**WORK TASK:** If a line in the records below contains "getattr", copy that line.

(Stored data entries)
+++

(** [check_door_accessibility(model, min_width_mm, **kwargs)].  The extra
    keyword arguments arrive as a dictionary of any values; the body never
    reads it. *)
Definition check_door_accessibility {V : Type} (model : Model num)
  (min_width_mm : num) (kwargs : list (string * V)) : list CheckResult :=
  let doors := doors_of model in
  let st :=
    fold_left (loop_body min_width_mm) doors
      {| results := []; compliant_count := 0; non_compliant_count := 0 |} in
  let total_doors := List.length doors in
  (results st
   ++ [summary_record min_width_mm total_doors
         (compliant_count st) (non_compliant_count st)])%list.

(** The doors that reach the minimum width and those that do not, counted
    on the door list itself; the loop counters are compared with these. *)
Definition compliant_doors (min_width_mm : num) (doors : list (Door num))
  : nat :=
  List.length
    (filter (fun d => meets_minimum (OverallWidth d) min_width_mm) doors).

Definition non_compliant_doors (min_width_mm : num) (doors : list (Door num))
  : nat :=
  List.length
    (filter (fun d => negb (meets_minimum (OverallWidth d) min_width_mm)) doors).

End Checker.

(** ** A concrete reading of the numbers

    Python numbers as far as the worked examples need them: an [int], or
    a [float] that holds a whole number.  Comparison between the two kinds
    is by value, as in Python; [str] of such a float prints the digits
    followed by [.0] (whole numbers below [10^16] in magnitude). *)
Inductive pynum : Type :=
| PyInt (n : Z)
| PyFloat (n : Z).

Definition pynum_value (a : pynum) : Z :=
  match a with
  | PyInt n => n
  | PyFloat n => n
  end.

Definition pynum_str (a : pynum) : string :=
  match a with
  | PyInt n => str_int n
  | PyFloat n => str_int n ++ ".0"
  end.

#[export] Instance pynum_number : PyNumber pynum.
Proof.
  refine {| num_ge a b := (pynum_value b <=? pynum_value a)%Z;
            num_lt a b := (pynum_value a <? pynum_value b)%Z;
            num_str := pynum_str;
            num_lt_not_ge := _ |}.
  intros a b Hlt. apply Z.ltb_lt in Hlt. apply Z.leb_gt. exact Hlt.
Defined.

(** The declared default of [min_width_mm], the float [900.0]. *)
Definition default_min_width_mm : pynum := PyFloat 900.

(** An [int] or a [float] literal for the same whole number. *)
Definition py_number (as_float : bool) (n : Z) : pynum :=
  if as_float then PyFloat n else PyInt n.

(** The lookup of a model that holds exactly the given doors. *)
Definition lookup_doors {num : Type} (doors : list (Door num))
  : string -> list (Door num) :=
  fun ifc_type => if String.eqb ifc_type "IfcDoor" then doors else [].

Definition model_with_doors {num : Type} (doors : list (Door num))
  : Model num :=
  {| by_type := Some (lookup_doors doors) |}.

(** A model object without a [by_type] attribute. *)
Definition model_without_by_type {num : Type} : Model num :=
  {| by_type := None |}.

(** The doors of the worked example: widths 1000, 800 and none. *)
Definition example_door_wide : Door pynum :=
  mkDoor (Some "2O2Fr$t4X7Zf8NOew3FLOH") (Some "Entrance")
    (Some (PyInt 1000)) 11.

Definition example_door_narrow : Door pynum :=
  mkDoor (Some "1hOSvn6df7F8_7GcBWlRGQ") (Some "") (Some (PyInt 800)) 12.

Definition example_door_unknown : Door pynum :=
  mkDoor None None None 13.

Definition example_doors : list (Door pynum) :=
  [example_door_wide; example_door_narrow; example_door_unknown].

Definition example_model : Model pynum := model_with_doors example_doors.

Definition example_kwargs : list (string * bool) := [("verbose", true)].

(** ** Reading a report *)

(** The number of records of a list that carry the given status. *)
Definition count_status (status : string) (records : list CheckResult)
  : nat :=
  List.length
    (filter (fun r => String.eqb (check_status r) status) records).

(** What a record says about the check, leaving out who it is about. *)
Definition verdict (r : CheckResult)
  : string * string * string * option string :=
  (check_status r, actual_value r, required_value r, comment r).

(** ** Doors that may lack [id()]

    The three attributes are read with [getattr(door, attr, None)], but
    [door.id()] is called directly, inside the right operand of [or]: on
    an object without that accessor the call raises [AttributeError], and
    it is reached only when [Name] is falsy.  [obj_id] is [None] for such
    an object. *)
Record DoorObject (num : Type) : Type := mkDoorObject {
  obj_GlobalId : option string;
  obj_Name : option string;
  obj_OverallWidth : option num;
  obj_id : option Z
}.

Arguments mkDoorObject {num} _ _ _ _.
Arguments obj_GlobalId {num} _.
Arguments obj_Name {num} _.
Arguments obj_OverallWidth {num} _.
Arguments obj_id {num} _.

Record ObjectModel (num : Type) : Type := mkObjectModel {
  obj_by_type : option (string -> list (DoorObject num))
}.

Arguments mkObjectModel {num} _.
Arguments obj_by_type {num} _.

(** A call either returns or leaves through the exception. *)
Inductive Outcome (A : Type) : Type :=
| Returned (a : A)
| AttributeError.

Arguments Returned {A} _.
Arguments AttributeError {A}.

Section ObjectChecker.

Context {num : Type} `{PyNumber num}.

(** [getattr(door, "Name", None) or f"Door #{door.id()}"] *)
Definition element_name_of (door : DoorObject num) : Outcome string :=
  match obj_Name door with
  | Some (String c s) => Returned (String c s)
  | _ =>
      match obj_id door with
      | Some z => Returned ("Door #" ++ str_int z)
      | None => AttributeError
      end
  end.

+++

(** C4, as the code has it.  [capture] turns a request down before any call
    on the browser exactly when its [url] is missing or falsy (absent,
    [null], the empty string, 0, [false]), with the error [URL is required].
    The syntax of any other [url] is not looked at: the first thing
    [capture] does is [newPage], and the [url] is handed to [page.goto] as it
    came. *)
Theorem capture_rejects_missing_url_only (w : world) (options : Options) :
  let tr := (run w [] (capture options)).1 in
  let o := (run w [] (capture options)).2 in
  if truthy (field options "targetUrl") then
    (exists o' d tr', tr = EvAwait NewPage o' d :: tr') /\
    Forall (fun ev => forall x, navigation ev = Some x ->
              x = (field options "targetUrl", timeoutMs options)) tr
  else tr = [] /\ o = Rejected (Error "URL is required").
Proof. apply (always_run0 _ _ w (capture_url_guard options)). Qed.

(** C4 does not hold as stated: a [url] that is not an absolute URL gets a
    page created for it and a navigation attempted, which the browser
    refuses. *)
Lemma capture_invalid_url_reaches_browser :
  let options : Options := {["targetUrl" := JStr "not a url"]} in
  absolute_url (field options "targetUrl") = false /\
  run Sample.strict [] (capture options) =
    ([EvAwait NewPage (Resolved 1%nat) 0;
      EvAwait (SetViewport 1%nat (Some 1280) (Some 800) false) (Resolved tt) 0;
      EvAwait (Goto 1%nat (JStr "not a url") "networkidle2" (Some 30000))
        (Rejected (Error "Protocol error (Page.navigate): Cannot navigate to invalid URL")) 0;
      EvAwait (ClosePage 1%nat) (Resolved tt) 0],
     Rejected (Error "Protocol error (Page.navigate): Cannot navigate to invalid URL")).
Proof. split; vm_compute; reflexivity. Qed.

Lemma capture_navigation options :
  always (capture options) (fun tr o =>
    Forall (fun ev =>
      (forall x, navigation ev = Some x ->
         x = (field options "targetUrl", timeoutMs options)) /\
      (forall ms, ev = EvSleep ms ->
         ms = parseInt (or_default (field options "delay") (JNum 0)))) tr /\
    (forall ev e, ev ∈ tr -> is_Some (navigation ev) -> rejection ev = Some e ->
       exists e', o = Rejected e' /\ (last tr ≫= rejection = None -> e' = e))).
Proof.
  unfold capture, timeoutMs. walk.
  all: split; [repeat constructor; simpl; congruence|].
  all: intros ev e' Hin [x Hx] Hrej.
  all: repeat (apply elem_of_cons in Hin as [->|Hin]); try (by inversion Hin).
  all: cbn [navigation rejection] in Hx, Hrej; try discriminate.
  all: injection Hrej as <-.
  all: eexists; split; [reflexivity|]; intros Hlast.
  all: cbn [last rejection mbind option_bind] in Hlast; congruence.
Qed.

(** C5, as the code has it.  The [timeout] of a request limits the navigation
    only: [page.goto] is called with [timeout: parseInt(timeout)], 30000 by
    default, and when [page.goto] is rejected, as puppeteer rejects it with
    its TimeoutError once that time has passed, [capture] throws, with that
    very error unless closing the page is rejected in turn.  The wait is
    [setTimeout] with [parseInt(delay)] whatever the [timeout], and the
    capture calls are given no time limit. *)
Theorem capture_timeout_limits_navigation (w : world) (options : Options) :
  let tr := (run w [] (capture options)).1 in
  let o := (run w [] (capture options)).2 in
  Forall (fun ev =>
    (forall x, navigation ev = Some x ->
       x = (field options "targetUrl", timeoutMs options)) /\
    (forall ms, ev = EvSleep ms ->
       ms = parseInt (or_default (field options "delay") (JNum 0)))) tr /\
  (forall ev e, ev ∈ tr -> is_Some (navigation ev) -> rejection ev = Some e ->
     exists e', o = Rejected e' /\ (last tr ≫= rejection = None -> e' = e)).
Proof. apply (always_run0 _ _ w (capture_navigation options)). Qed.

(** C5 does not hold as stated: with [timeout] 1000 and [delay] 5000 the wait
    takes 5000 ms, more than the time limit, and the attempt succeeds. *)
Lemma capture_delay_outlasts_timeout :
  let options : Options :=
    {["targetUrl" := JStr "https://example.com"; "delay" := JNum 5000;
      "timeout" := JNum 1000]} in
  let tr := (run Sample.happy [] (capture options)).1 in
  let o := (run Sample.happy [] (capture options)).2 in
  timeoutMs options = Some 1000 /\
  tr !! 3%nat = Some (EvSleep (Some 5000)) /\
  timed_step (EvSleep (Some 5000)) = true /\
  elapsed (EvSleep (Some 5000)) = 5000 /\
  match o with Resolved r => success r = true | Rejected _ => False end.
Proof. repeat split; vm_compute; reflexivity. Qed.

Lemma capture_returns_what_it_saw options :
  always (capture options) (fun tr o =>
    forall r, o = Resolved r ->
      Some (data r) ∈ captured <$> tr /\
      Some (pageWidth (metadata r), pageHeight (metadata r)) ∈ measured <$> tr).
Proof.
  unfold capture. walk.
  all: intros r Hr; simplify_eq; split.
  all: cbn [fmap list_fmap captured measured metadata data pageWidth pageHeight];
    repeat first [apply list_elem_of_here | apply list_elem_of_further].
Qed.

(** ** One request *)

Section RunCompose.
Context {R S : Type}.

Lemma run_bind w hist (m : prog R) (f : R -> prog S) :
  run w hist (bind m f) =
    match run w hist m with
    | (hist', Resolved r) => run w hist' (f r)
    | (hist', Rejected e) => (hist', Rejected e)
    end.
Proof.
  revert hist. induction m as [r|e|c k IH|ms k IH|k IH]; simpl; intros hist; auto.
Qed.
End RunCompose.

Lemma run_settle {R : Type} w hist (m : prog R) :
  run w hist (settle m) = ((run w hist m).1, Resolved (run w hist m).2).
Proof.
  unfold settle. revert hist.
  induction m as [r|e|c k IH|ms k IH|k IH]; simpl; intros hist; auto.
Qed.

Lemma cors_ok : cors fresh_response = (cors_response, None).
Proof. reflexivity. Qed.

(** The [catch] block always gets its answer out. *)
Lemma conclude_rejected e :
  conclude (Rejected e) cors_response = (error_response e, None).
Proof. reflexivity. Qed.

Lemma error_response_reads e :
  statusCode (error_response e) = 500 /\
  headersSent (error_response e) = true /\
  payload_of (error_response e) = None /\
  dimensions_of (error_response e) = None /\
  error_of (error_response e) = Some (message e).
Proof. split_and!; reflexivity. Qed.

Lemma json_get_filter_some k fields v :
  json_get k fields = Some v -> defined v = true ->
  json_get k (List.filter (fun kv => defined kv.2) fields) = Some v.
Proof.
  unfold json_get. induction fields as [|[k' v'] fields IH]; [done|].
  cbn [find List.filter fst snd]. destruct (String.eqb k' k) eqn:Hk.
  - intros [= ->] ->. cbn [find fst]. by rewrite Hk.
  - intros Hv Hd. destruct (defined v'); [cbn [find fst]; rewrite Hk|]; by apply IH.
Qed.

+++

**TASK RESULT:**
    The three attributes are read with [getattr(door, attr, None)], but
(** [getattr(door, "Name", None) or f"Door #{door.id()}"] *)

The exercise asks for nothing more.